So far as I can tell, Kamut is just a large-kernel wheat that has been around for long enough to have been replaced by improved/locally optimized varieties.  Because of it's size, it makes a distinctive contribution to mixed grain medly but I don't use if for anything else.  If I want durum for pasta I use semolina (or sooji); if I want durum for bread I use chapatti flour; if I want a little less bran, I sift the chapatti flour to remove the excess.

clazar123's picture

I bought a bag of Kamut wheat berries. They are large,golden and hard. They have great gluten but it is the very stretchy variety so I usually mix it with a stronger gluten to make a loaf. It makes great flat breads by itself but a boule won't hold its shape and if you put it in a pan, watch the proofing carefully. It goes from proofed to overproofed in just a few minutes.. The color is a delightful golden and it does add a nice flavor to the loaf. If you coarsely grind it, the resulting makes a very tasty porridge,upuma or hot cereal.

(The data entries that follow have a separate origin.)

(* ===== verification/PageTable.v ===== *)
(** * Page tables as the processor reads them

    [translate] is the walk of the x86 paging unit over physical memory.  The
    invariant [vm] says which pages a page directory consists of; under it
    [walkpgdir] finds or makes the entry of an address, and [mappages] adds
    mappings to the address space and changes nothing else. *)

From S2P Require Import Prelude Machine Spinlock CString ProcTable Proc Lifecycle Ready Aging.
From S2P Require Import ProcLemmas Scheduler Reach Blocking Kstate Sleeplock Solo.
From S2P Require Import Devices Disk Bio Layout Log Inode Console Fs Kalloc Vm.

(** ** Bits of addresses and entries *)

Lemma lor_aligned a f : a mod 4096 = 0 → 0 ≤ f < 4096 → Z.lor a f = a + f.
Proof.
  intros Ha Hf. assert (Z.land a f = 0) as H0.
  { apply Z.bits_inj'. intros n Hn. rewrite Z.land_spec, Z.bits_0. destruct (Z.lt_ge_cases n 12).
    - apply Z.mod_divide in Ha as [k ->]; [|lia]. change 4096 with (2 ^ 12). by rewrite Z.mul_pow2_bits_low.
    - rewrite (Z.bits_above_log2 f), andb_false_r; [done|lia|]. destruct (Z.eq_dec f 0) as [->|]; [cbn; lia|]. apply Z.log2_lt_pow2; [lia|].
      apply Z.lt_le_trans with (2 ^ 12); [lia|]. apply Z.pow_le_mono_r; lia. }
  rewrite <- Z.lxor_lor by done. symmetry. by apply Z.add_nocarry_lxor.
Qed.
Lemma PTE_ADDR_div v : PTE_ADDR v = 4096 * (v / 4096).
Proof. unfold PTE_ADDR. change 0xFFF with (Z.ones 12). rewrite Z.ldiff_ones_r by lia. rewrite Z.shiftl_mul_pow2, Z.shiftr_div_pow2 by lia. change (2 ^ 12) with 4096. lia. Qed.
Lemma PTE_FLAGS_mod v : PTE_FLAGS v = v mod 4096.
Proof. unfold PTE_FLAGS. change 0xFFF with (Z.ones 12). by rewrite Z.land_ones by lia. Qed.
Lemma PTE_ADDR_add a f : a mod 4096 = 0 → 0 ≤ f < 4096 → PTE_ADDR (a + f) = a.
Proof. intros Ha Hf. rewrite PTE_ADDR_div. apply Z.mod_divide in Ha as [k ->]; [|lia]. rewrite Z.div_add_l, Z.div_small by lia. lia. Qed.
Lemma PTE_FLAGS_add a f : a mod 4096 = 0 → 0 ≤ f < 4096 → PTE_FLAGS (a + f) = f.
Proof. intros Ha Hf. rewrite PTE_FLAGS_mod. apply Z.mod_divide in Ha as [k ->]; [|lia]. rewrite Z.add_comm, Z.mod_add, Z.mod_small by lia. done. Qed.
Lemma has_P_odd v : has v PTE_P = Z.odd v.
Proof. unfold has, PTE_P. change 1 with (Z.ones 1). rewrite Z.land_ones by lia. change (2 ^ 1) with 2. rewrite Zmod_odd. by destruct (Z.odd v). Qed.

Lemma PDX_div va : 0 ≤ va < 2 ^ 32 → PDX va = va / 4096 / 1024.
Proof.
  intros H. unfold PDX. change 0x3FF with (Z.ones 10). rewrite Z.land_ones, Z.shiftr_div_pow2 by lia. rewrite Z.div_div by lia.
  change (4096 * 1024) with (2 ^ 22). apply Z.mod_small. split; [apply Z.div_pos; lia|]. apply Z.div_lt_upper_bound; lia.
Qed.
Lemma PTX_mod va : PTX va = (va / 4096) mod 1024.
Proof. unfold PTX. change 0x3FF with (Z.ones 10). by rewrite Z.land_ones, Z.shiftr_div_pow2 by lia. Qed.
Lemma PGROUNDDOWN_div a : PGROUNDDOWN a = 4096 * (a / 4096).
Proof. apply PTE_ADDR_div. Qed.

(** ** The paging unit *)

(** The physical address and the flags of the entry for a virtual address. *)
Definition translate (m : mem) (pgdir va : Z) : option (Z * Z) :=
  let pde := load32 m (V2P pgdir + 4 * PDX va) in
  if negb (has pde PTE_P) then None else
  let pte := load32 m (PTE_ADDR pde + 4 * PTX va) in
  if negb (has pte PTE_P) then None else Some (PTE_ADDR pte + va mod PGSIZE, PTE_FLAGS pte).

(** ** Pages *)

Definition in_page (v a : Z) : Prop := V2P v ≤ a < V2P v + PGSIZE.

Section pages.
Context {LK : Link}.

Lemma page_phys v : page_ok v → V2P v mod 4096 = 0 ∧ 0 ≤ V2P v < PHYSTOP ∧ P2V (V2P v) = v.
Proof.
  intros H. pose proof H as (H1 & _ & H2 & H3). rewrite (page_V2P v H) in *. unfold PGSIZE, KERNBASE in *. split; [|split; [done|]].
  - apply Z.mod_divide in H1 as [k ->]; [|lia]. replace (k * 4096 - 2147483648) with ((k - 524288) * 4096) by lia. by rewrite Z.mod_mul.
  - unfold P2V, u32, KERNBASE. replace (v - 2147483648 + 2147483648) with v by lia. apply Z.mod_small. lia.
Qed.
Lemma in_page_eq v w a : page_ok v → page_ok w → in_page v a → in_page w a → v = w.
Proof.
  unfold in_page. intros Hv Hw H1 H2. destruct (decide (v = w)) as [|Hne]; [done|]. rewrite (page_V2P v Hv) in *. rewrite (page_V2P w Hw) in *.
  destruct (pages_disjoint v w Hv Hw Hne); lia.
Qed.
Lemma page_word v i : page_ok v → 0 ≤ i < 1024 → V2P (u32 (v + 4 * i)) = V2P v + 4 * i ∧ u32 (v + 4 * i) ≠ 0.
Proof.
  intros H Hi. pose proof H as (_ & _ & _ & H3). pose proof (page_phys v H) as (_ & H2 & _). rewrite (page_V2P v H) in *. unfold KERNBASE, PHYSTOP in *.
  assert (u32 (v + 4 * i) = v + 4 * i) as -> by (unfold u32; apply Z.mod_small; lia). split; [|lia]. unfold V2P, u32, KERNBASE. rewrite Z.mod_small; lia.
Qed.

(** The memory that the pages [P] do not cover is the same, and holds bytes if
    it did. *)
Record same_but (P : Z → Prop) (m m' : mem) : Prop := {
  sb_same : ∀ a, (∀ v, P v → ¬ in_page v a) → m' a = m a;
  sb_bytes : bytes m → bytes m' }.
Lemma same_but_refl P m : same_but P m m.
Proof. done. Qed.
Lemma same_but_at P m m' v a : same_but P m m' → (∀ w, P w → page_ok w) → page_ok v → ¬ P v → in_page v a → m' a = m a.
Proof. intros H HP Hv Hn Ha. apply (sb_same _ _ _ H). intros w Hw Hin. apply Hn. rewrite (in_page_eq v w a); [done|done|by apply HP|done|done]. Qed.
Lemma same_but_load P m m' v i : same_but P m m' → (∀ w, P w → page_ok w) → page_ok v → ¬ P v → 0 ≤ i < 1024 → load32 m' (V2P v + 4 * i) = load32 m (V2P v + 4 * i).
Proof. intros H HP Hv Hn Hi. apply load32_ext. intros b Hb. eapply same_but_at; [done..|]. unfold in_page, PGSIZE. lia. Qed.
Lemma same_but_mono P Q m m' : same_but P m m' → (∀ v, P v → Q v) → same_but Q m m'.
Proof. intros [H1 H2] HPQ. split; [|done]. intros a Ha. apply H1. intros v Hv. by apply Ha, HPQ. Qed.
Lemma same_but_trans P m1 m2 m3 : same_but P m1 m2 → same_but P m2 m3 → same_but P m1 m3.
Proof. intros [H1 B1] [H2 B2]. split; [|auto]. intros a Ha. rewrite H2 by done. by apply H1. Qed.
Lemma same_but_store32 v i w m : 0 ≤ i < 1024 → same_but (eq v) m (store32 m (V2P v + 4 * i) w).
Proof.
  intros Hi. split; [|intros Hb; unfold store32; by repeat apply bytes_store]. intros a Ha.
  rewrite store32_spec. destruct (Z.leb_spec (V2P v + 4 * i) a), (Z.ltb_spec a (V2P v + 4 * i + 4)); try done.
  exfalso. apply (Ha v eq_refl). unfold in_page, PGSIZE. lia.
Qed.
Lemma same_but_memset v b m : same_but (eq v) m (memset m (V2P v) b PGSIZE).
Proof.
  split.
  - intros a Ha. rewrite memset_spec by (unfold PGSIZE; lia). destruct (Z.leb_spec (V2P v) a), (Z.ltb_spec a (V2P v + PGSIZE)); try done.
    exfalso. apply (Ha v eq_refl). unfold in_page. lia.
  - intros Hb a. rewrite memset_spec by (unfold PGSIZE; lia). destruct (_ && _); [|apply Hb]. apply Z.mod_pos_bound. lia.
Qed.
Lemma memset_page v b m a : in_page v a → memset m (V2P v) b PGSIZE a = u8 b.
Proof. unfold in_page. intros H. rewrite memset_spec by (unfold PGSIZE; lia). by rewrite (proj2 (Z.leb_le _ _)), (proj2 (Z.ltb_lt _ _)) by lia. Qed.
Lemma load_memset v m i : 0 ≤ i < 1024 → load32 (memset m (V2P v) 0 PGSIZE) (V2P v + 4 * i) = 0.
Proof. intros Hi. unfold load32. by rewrite !memset_page by (unfold in_page, PGSIZE; lia). Qed.
Lemma load_store32_ne m a b w : a + 4 ≤ b ∨ b + 4 ≤ a → load32 (store32 m a w) b = load32 m b.
Proof. intros H. apply load32_ext. intros x Hx. rewrite store32_spec. destruct (Z.leb_spec a x), (Z.ltb_spec x (a + 4)); try done. lia. Qed.
End pages.

(** ** Page directories *)

(** The page directory [d] has the page tables [T], by their index, and the
    allocator owns the pages [l]. *)
Record vm {LK : Link} (r : kres) (l : list Z) (d : Z) (T : gmap Z Z) : Prop := {
  vm_free : kmem_ok r l;
  vm_dir : page_ok d ∧ d ∉ l;
  vm_table : ∀ i t, T !! i = Some t →
    0 ≤ i < 1024 ∧ page_ok t ∧ t ∉ l ∧ t ≠ d ∧ load32 (pmem r) (V2P d + 4 * i) = V2P t + 7;
  vm_none : ∀ i, 0 ≤ i < 1024 → T !! i = None → Z.odd (load32 (pmem r) (V2P d + 4 * i)) = false;
  vm_inj : ∀ i j t, T !! i = Some t → T !! j = Some t → i = j }.

(** The entry of page number [n]. *)
Definition pte (m : mem) (T : gmap Z Z) (n : Z) : Z :=
  match T !! (n / 1024) with Some t => load32 m (V2P t + 4 * (n mod 1024)) | None => 0 end.

(** The pages of the directory and its tables. *)
Definition dir_page (d : Z) (T : gmap Z Z) (v : Z) : Prop := v = d ∨ ∃ i, T !! i = Some v.

(** The same storage with other memory and another free list. *)
Definition remem (r : kres) (m : mem) (f : Z) : kres := r <| pmem := m |> <| freelist := f |>.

As far as a sub for wheat? It IS wheat-just an older variety.

Do people with gluten intolerance handle it better? NO! As mentioned-that is an AWFUL suggestion with nasty consequences.

Does it have miraculous healing powers? No more than any other whole grain.

Have fun but don't spend a fortune on it. If you want a blander tasting whole wheat-try white whole wheat. It is a variety that does not have the tannin in it that gives the characteristic whole wheat flavore (some people think of as bitter-I describe it as grassy). It has all the great bread making characteristics as long as you get the hard variety and not the kind  that makes pastry flour.


EricD's picture

Thanks for the info/advice. I've not yet used Kamut in my own baking, but I've tasted some Kamut produced breads and pizzas. I've never been wowed by it, and I unfortunately haven't yet gained any superpowers, so I was hoping to find some more comprehensive information. I will certainly try it out, because I like to give everything a chance, but I don't seem alone in my skepticism about it's supposed health benefits or elevated digestibility. Then again I suppose Kamut could become highly digestible if used with a preferments, sourdough, or other things which generally render breads more digestible.

Jame-L's picture

KAMUT® Brand khorasan is an organic, non-genetically modified, ancient wheat variety similar to durum. In 1990, “KAMUT” was registered as a trademark by the Quinn family in order to support organic farming and preserve the ancient khorsasan wheat variety. Under the KAMUT® Brand name, khorasan wheat must always be grown organically, never be hybridized or modified, and contain high levels of purity and nutrition.
Today, Kamut International owns and has registered the KAMUT® trademark in over 40 countries, and is responsible for protection and marketing of all KAMUT® Brand khorasan wheat throughout the world.
KAMUT® khorasan is grown on certified organic dryland farms primarily in Montana, Alberta, and Saskatchewan. The grain is prized by consumers who appreciate the grain for its high energy nutrition, easy digestibility, nutty/buttery taste, and firm texture. KAMUT® khorasan wheat is higher in protein, selenium, amino acids, and Vitamin E than most modern wheat and contains essential minerals such as magnesium and zinc. KI has third-party research available for specific questions.
The wheat is used as whole grain berries, whole grain flour, white flour, flakes, and puffs to make a variety of products. Some specific benefits of using KAMUT® khorasan are receiving more nutrients, protein, and taste than conventional whole wheat - plus supporting organic agriculture and helping to preserve an ancient grain.

There are many bakers using KAMUT(R)Brand khorasan wheat to bake beautiful loaves - more information is available at

EricD's picture


First, I'd love to see all of the third party research that may be available. If you were referring to the research section on the Kamut site, I've been there and begun to read the available information. The food sensitivity one isn't quite in depth, as it seems more an abstract than anything.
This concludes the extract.